Wednesday, November 3, 2010

Humpty Dumpty playscript


Scene 1


Cast: Humpty Dumpty, Wall, Glue, Soldiers 1,2 and 3, Soldier’s horses


(Humpty Dumpty is sitting on Wall in a field at mid afternoon)


Humpty Dumpty: This wall is very comfortable. Not like the last one. It tried to tip me off, can you believe it?


Wall: I hate eggs sitting on me. It’s not fair! Why don’t you eggs go and sit on something else for a change?


H D: (screwing up his face) Walls are comfy, and chairs hurt me.


(Wall heaves and tries to upturn Humpty Dumpty.)


H D: (screams) Aggh! Help me!


(Humpty Dumpty collapses off Wall and splits)


Wall: (laughing) You look so hilarious, I'll split my sides laughing!


(Enter Soldiers 1 and 2 with Horses 1 and 2)


Soldier 1: What have we here?


Soldier 2: (happily) Looks like scrambled egg for breakfast.


H D: (annoyed) Don’t just stand there. Help me!


S 1: (suprised) Oh look! It talks!


H D: Obviously.


S 2: GLUE!!!


(Enter Glue with Soldier 3 and Horse 3)


Glue: Sup?


S 2: This stupid egg decided to fall off a wall-


Glue: (cuts him off angrily) I’m sick of fixing stupid eggs that insist on falling off walls! (Turns to Soldier 3) Hey, you! Hold him down.

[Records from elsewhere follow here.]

(* ===== verification/HotStuffInvariants.v ===== *)
(** * Invariants of one replica

    What every method of the replica (HotStuff) preserves, whatever messages
    arrive: chain state holds only blocks whose justify was validated and is
    the certificate the header commits to, certificates are filed under the
    block they certify, the vote ledgers hold only verified votes, and the lock
    never moves to a lower view. *)

From S2P Require Import Prelude SecurityPolicy CanonicalEncoding ConsensusTypes.
From S2P Require Import QuorumValidation HotStuff.

(** ** The invariant *)

(** Committees the epoch layer builds: a quorum is positive and the frozen
    membership fits a certificate. *)
Record config_ok (cfg : HotStuffConfig) : Prop := mkConfigOk {
  co_leaders : leader_order cfg ≠ [];
  co_quorum : 0 < quorum cfg;
  co_members : Z.of_nat (size (vote_keys cfg)) <= kMaxQcSignatures;
}.

Section inv.
Context {St : Type} `{Sodium, IConsensusStore St}.
Implicit Types (s : HotStuffService St) (cfg : HotStuffConfig).

(** A certificate the replica may act on: validated, or the genesis anchor. *)
Definition cert (cfg : HotStuffConfig) (c : QuorumCertificate) : Prop :=
  justify_acceptable cfg c = true.

Record record_ok (cfg : HotStuffConfig) (d : Digest) (r : BlockRecord) : Prop := mkRecordOk {
  ro_key : b_digest r = d;
  ro_digest : proposal_digest (b_proposal r) = d;
  ro_header : header_failure cfg (b_proposal r) = None;
  ro_parent : p_parent_digest (b_proposal r) = qc_proposal_digest (b_justify r);
  ro_commits : qc_digest (b_justify r) = p_justify_qc_digest (b_proposal r);
  ro_cert : cert cfg (b_justify r);
}.

Record ledger_vote_ok (cfg : HotStuffConfig) (view : View) (n : NodeId) (v : Vote) : Prop :=
  mkLedgerVoteOk {
  lv_voter : v_voter v = n;
  lv_view : v_view v = view;
  lv_ruleset : v_consensus_ruleset v = consensus_ruleset cfg;
  lv_network : v_network_id v = network_id cfg;
  lv_epoch : v_epoch v = epoch cfg;
  lv_signed : verify_member (vote_keys cfg) n (vote_signing_digest_of v) (v_signature v) = true;
}.

Record ledger_timeout_ok (cfg : HotStuffConfig) (view : View) (n : NodeId) (t : TimeoutVote)
    : Prop := mkLedgerTimeoutOk {
  lt_voter : t_voter t = n;
  lt_view : t_view t = view;
  lt_ruleset : t_consensus_ruleset t = consensus_ruleset cfg;
  lt_network : t_network_id t = network_id cfg;
  lt_epoch : t_epoch t = epoch cfg;
  lt_signed :
    verify_member (vote_keys cfg) n (timeout_vote_signing_digest_of t) (t_signature t) = true;
}.

Definition blocks_ok (cfg : HotStuffConfig) (blocks : gmap Z BlockRecord) : Prop :=
  ∀ d r, blocks !! d = Some r → record_ok cfg d r.
Definition qcs_ok (cfg : HotStuffConfig) (qcs : gmap Z QuorumCertificate) : Prop :=
  ∀ d c, qcs !! d = Some c → qc_proposal_digest c = d ∧ cert cfg c.
Definition ledgers_ok (cfg : HotStuffConfig) (votes : gmap Z (gmap Z Vote)) : Prop :=
  ∀ view ledger n v, votes !! view = Some ledger → ledger !! n = Some v →
    ledger_vote_ok cfg view n v.
Definition timeouts_ok (cfg : HotStuffConfig) (timeouts : gmap Z (gmap Z TimeoutVote)) : Prop :=
  ∀ view ledger n t, timeouts !! view = Some ledger → ledger !! n = Some t →
    ledger_timeout_ok cfg view n t.

Record replica_ok (cfg : HotStuffConfig) (s : HotStuffService St) : Prop := mkReplicaOk {
  rk_blocks : blocks_ok cfg (blocks_ s);
  rk_qcs : qcs_ok cfg (qc_by_block_ s);
  rk_ledgers : ledgers_ok cfg (votes_by_view_ s);
  rk_timeouts : timeouts_ok cfg (timeouts_by_view_ s);
  rk_high : cert cfg (high_qc_ s);
  rk_locked : cert cfg (locked_qc_ s);
}.

(** What the lock-and-commit rules may change. *)
Record chain_effect (justify : QuorumCertificate) (s s' : HotStuffService St) : Prop :=
  mkChainEffect {
  ce_failed : failed_ s' = failed_ s;
  ce_synced : synced_ s' = synced_ s;
  ce_current : current_view_ s' = current_view_ s;
  ce_voted : last_voted_view_ s' = last_voted_view_ s;
  ce_high : high_qc_ s' = high_qc_ s;
  ce_votes : votes_by_view_ s' = votes_by_view_ s;
  ce_timeouts : timeouts_by_view_ s' = timeouts_by_view_ s;
  ce_blocks : blocks_ s' ⊆ blocks_ s;
  ce_qcs : qc_by_block_ s' ⊆ qc_by_block_ s;
  ce_lock : locked_qc_ s' = locked_qc_ s ∨
    ∃ b2, blocks_ s !! qc_proposal_digest justify = Some b2 ∧ locked_qc_ s' = b_justify b2;
  ce_lock_mono : qc_view (locked_qc_ s) <= qc_view (locked_qc_ s');
  ce_lock_parent : ∀ b2, blocks_ s !! qc_proposal_digest justify = Some b2 →
    qc_view (b_justify b2) <= qc_view (locked_qc_ s');
  ce_store : store_ s' = store_ s ∨ ∃ c, store_ s' = (store_commit c (store_ s)).2;
}.

(** ** Lemmas *)

Lemma advance_high_qc_eq s c :
  ∃ q, advance_high_qc s c = s <| high_qc_ := q |> ∧ (q = c ∨ q = high_qc_ s) ∧
       qc_view (high_qc_ s) <= qc_view q ∧ qc_view c <= qc_view q.
Proof.
  unfold advance_high_qc. destruct (Z.ltb_spec (qc_view (high_qc_ s)) (qc_view c)).
  - exists c. split; [done|]. split; [by left|lia].
  - exists (high_qc_ s). split; [by destruct s|]. split; [by right|lia].
Qed.

(** What pruning leaves alone, and that it only removes. *)
Record prune_effect (s s' : HotStuffService St) : Prop := mkPruneEffect {
  pe_rest : s' = s <| blocks_ := blocks_ s' |> <| qc_by_block_ := qc_by_block_ s' |>
                   <| accepted_by_view_ := accepted_by_view_ s' |>;
  pe_blocks : blocks_ s' ⊆ blocks_ s;
  pe_qcs : qc_by_block_ s' ⊆ qc_by_block_ s;
  pe_accepted : accepted_by_view_ s' ⊆ accepted_by_view_ s;
}.

Lemma prune_effect_refl s : prune_effect s s.
Proof. split; [by destruct s|done..]. Qed.

Lemma prune_effect_trans s1 s2 s3 :
  prune_effect s1 s2 → prune_effect s2 s3 → prune_effect s1 s3.
Proof.
  intros [E1 B1 Q1 A1] [E2 B2 Q2 A2]. split; [|by etrans..].
  rewrite E2. rewrite E1. reflexivity.
Qed.

Lemma prune_step_effect s e : prune_effect s (prune_step s e).
Proof.
  destruct e as [d r]. unfold prune_step. destruct (_ && _); [|apply prune_effect_refl].
  split; [done|apply delete_subseteq..].
Qed.

Lemma prune_committed_effect s : prune_effect s (prune_committed s).
Proof.
  unfold prune_committed. generalize (in_order (blocks_ s)) as l. intros l.
  revert s. induction l as [|e l IH]; intros s; simpl; [apply prune_effect_refl|].
  eapply prune_effect_trans; [apply prune_step_effect|apply IH].
Qed.

Lemma commit_records_rest cfg s commits chain s' commits' ok :
  commit_records cfg s commits chain = (s', commits', ok) →
  s' = s <| committed_digests_ := committed_digests_ s' |>
         <| committed_by_height_ := committed_by_height_ s' |>
         <| last_committed_height_ := last_committed_height_ s' |>.
Proof.
  revert s commits. induction chain as [|r chain IH]; intros s commits; simpl.
  { intros [= <- _ _]. by destruct s. }
  case_match; [|intros [= <- _ _]; by destruct s].
  intros E. apply IH in E. rewrite E. reflexivity.
Qed.

Lemma apply_chain_rules_effect cfg s justify commits s' commits' :
  apply_chain_rules cfg s justify commits = (s', commits') → chain_effect justify s s'.
Proof.
  unfold apply_chain_rules.
  destruct (blocks_ s !! qc_proposal_digest justify) as [b2|] eqn:E2; cycle 1.
  { intros [= <- _]. split; try done; [by left|congruence|by left]. }
  set (s1 := if qc_view (locked_qc_ s) <? qc_view (b_justify b2) then _ else s).
  assert (Hs1 : ∃ q, s1 = s <| locked_qc_ := q |> ∧ (q = locked_qc_ s ∨ q = b_justify b2) ∧
    qc_view (locked_qc_ s) <= qc_view q ∧ qc_view (b_justify b2) <= qc_view q).
  { unfold s1. destruct (Z.ltb_spec (qc_view (locked_qc_ s)) (qc_view (b_justify b2))).
    - eexists; split; [done|]. split; [by right|lia].
    - exists (locked_qc_ s). split; [by destruct s|]. split; [by left|lia]. }
  clearbody s1. destruct Hs1 as (q & -> & Hq & Hm & Hp).
  assert (Hbase : chain_effect justify s (s <| locked_qc_ := q |>)).
  { split; try done; cbn;
    [|intros b3 Hb3; rewrite E2 in Hb3; by injection Hb3 as <-|by left].
    destruct Hq as [-> | ->]; [by left|right; eauto]. }
  destruct (blocks_ _ !! qc_proposal_digest (b_justify b2)) as [b1|]; [|by intros [= <- _]].
  destruct (blocks_ _ !! qc_proposal_digest (b_justify b1)) as [b0|]; [|by intros [= <- _]].
  destruct (_ <=? _); [by intros [= <- _]|].
  destruct (commit_records _ _ _ _) as [[sc cc] ok] eqn:Ec.
  apply commit_records_rest in Ec.
  assert (Hc : chain_effect justify s sc ∧ store_ sc = store_ s).
  { rewrite Ec. split; [|done]. destruct Hbase; by split. }
  clear Ec. destruct Hc as [Hc Hst]. destruct ok; [|by intros [= <- _]].
  set (st := match last cc with Some c => _ | None => sc end).
  assert (Ht : chain_effect justify s st).
  { unfold st. destruct (last cc); [|done]. destruct Hc; split; cbn; try done.
    right. rewrite Hst. eauto. }
  intros [= <- _]. destruct (prune_committed_effect st) as [E Hb Hqc _].
  rewrite E. destruct Ht; split; cbn; try done; by etrans.
Qed.

Lemma replica_ok_chain_effect cfg justify s s' :
  replica_ok cfg s → chain_effect justify s s' → replica_ok cfg s'.
Proof.
  intros [Hb Hq Hl Ht Hh Hk] [Ef Es Ec Ev Eh Evt Ett Eb Eq El _ _ _]. split.
  - intros d r Hr. apply Hb. by eapply lookup_weaken.
  - intros d c Hc. apply Hq. by eapply lookup_weaken.
  - by rewrite Evt.
  - by rewrite Ett.
  - by rewrite Eh.
  - destruct El as [-> | (b2 & E2 & ->)]; [done|]. apply (Hb _ _ E2).
Qed.

Lemma cert_advance cfg s c :
  cert cfg (high_qc_ s) → cert cfg c → cert cfg (high_qc_ (advance_high_qc s c)).
Proof. intros. destruct (advance_high_qc_eq s c) as (q & -> & [-> | ->] & _); done. Qed.

Lemma replica_ok_advance cfg s c :
  replica_ok cfg s → cert cfg c → replica_ok cfg (advance_high_qc s c).
Proof.
  intros [Hb Hq Hl Ht Hh Hk] Hc. pose proof (cert_advance cfg s c Hh Hc) as Hh'.
  destruct (advance_high_qc_eq s c) as (q & E & _). rewrite E in *. by split.
Qed.

Lemma blocks_ok_insert cfg blocks d r :
  blocks_ok cfg blocks → record_ok cfg d r → blocks_ok cfg (<[ d := r ]> blocks).
Proof.
  intros Hb Hr d' r'. rewrite lookup_insert. case_decide; [|apply Hb].
  intros [= <-]. by subst.
Qed.

Lemma qcs_ok_insert cfg qcs c :
  qcs_ok cfg qcs → cert cfg c → qcs_ok cfg (<[ qc_proposal_digest c := c ]> qcs).
Proof.
  intros Hq Hc d' c'. rewrite lookup_insert. case_decide; [|apply Hq].
  intros [= <-]. by subst.
Qed.

Lemma replica_ok_accept_block cfg s proposal justify payload :
  replica_ok cfg s → header_failure cfg proposal = None →
  p_parent_digest proposal = qc_proposal_digest justify →
  qc_digest justify = p_justify_qc_digest proposal → cert cfg justify →
  replica_ok cfg (accept_block s proposal justify (proposal_digest proposal) payload).
Proof.
  intros [Hb Hq Hl Ht Hh Hk] Hhd Hp Hj Hc. unfold accept_block. cbv zeta.
  apply replica_ok_advance; [|done]. split; cbn; try done.
  - apply blocks_ok_insert; [done|]. by split.
  - by apply qcs_ok_insert.
Qed.

(** ** Voting *)

Lemma store_certified_chain_eq cfg s ok s' :
  store_certified_chain cfg s = (ok, s') →
  ∃ st' sq, s' = s <| store_ := st' |> <| stored_chain_qc_ := sq |> ∧
    (st' = store_ s ∨ ∃ rec, st' = (store_chain (epoch cfg) rec (store_ s)).2).
Proof.
  unfold store_certified_chain.
  assert (Hid : ∃ st' sq, s = s <| store_ := st' |> <| stored_chain_qc_ := sq |> ∧
    (st' = store_ s ∨ ∃ rec, st' = (store_chain (epoch cfg) rec (store_ s)).2)).
  { exists (store_ s), (stored_chain_qc_ s). split; [by destruct s|by left]. }
  case_bool_decide; [by intros [= <- <-]|].
  destruct (last _) as [[tip j]|]; [|by intros [= <- <-]].
  destruct (negb _); [by intros [= <- <-]|].
  destruct (store_chain _ _ _) as [ok' st'] eqn:E.
  assert (st' = (store_chain (epoch cfg) (mkChain (uncommitted_chain cfg s) (high_qc_ s)) (store_ s)).2)
    as Hst by (by rewrite E).
  destruct ok'; intros [= <- <-].
  - eexists st', _. split; [done|]. eauto.
  - exists st', (stored_chain_qc_ s). split; [by destruct s|]. eauto.
Qed.

(** The safe-node rule as the code tests it. *)
Definition safe_node (cfg : HotStuffConfig) (s : HotStuffService St) (proposal : Proposal)
    (justify : QuorumCertificate) : Prop :=
  last_voted_view_ s < p_view proposal ∧
  (extends_locked cfg s proposal = true ∨ qc_view (locked_qc_ s) < qc_view justify).

(** The three ways the voting step can end: nothing reached the safety record;
    the safety write was refused; the vote is on disk and leaves the node. *)
Inductive vote_step (cfg : HotStuffConfig) (s : HotStuffService St) (proposal : Proposal)
    (justify : QuorumCertificate) (d : Digest) (s' : HotStuffService St) (vote : option Vote)
    : Prop :=
  | vote_withheld st' sq :
      s' = s <| store_ := st' |> <| stored_chain_qc_ := sq |> → vote = None →
      (st' = store_ s ∨ ∃ rec, st' = (store_chain (epoch cfg) rec (store_ s)).2) →
      vote_step cfg s proposal justify d s' vote
  | vote_refused st1 st' sq :
      (st1 = store_ s ∨ ∃ rec, st1 = (store_chain (epoch cfg) rec (store_ s)).2) →
      store_before_vote (mkState (epoch cfg) (consensus_ruleset cfg) (p_view proposal)
        (high_qc_ s) (locked_qc_ s)) st1 = (false, st') →
      s' = s <| store_ := st' |> <| stored_chain_qc_ := sq |> → vote = None →
      safe_node cfg s proposal justify →
      vote_step cfg s proposal justify d s' vote
  | vote_stored st1 st' sq :
      (st1 = store_ s ∨ ∃ rec, st1 = (store_chain (epoch cfg) rec (store_ s)).2) →
      store_before_vote (mkState (epoch cfg) (consensus_ruleset cfg) (p_view proposal)
        (high_qc_ s) (locked_qc_ s)) st1 = (true, st') →
      s' = s <| store_ := st' |> <| stored_chain_qc_ := sq |>
             <| last_voted_view_ := p_view proposal |> →
      safe_node cfg s proposal justify →
      (∀ v, vote = Some v → v_proposal_digest v = d ∧ v_view v = p_view proposal ∧
         v_height v = p_height proposal ∧ v_voter v = self cfg ∧
         v_consensus_ruleset v = consensus_ruleset cfg ∧ v_network_id v = network_id cfg ∧
         v_epoch v = epoch cfg) →
      vote_step cfg s proposal justify d s' vote.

H D: (Twisting violently) OW! STOP IT! I BEG YOU!


(Soldiers laugh and exit with horses)


Glue: (To Wall, hopefully) Seeing as those guys weren’t very helpful, can you help?


Wall: Nope. I’m very comfortable here, and anyway, what can I do? I’m a wall!


(Wall falls asleep snoring loudly)


Glue: (grumpily) Right. Looks like I’m the only one that can be bothered.


(Glue glues Humpty’s sides together and moves back)


Glue: Perfect. Now, no more walls from now on. Eggs these days!


(Glue exits dragging Humpty behind him. Humpty protests and says things like OW! HELP!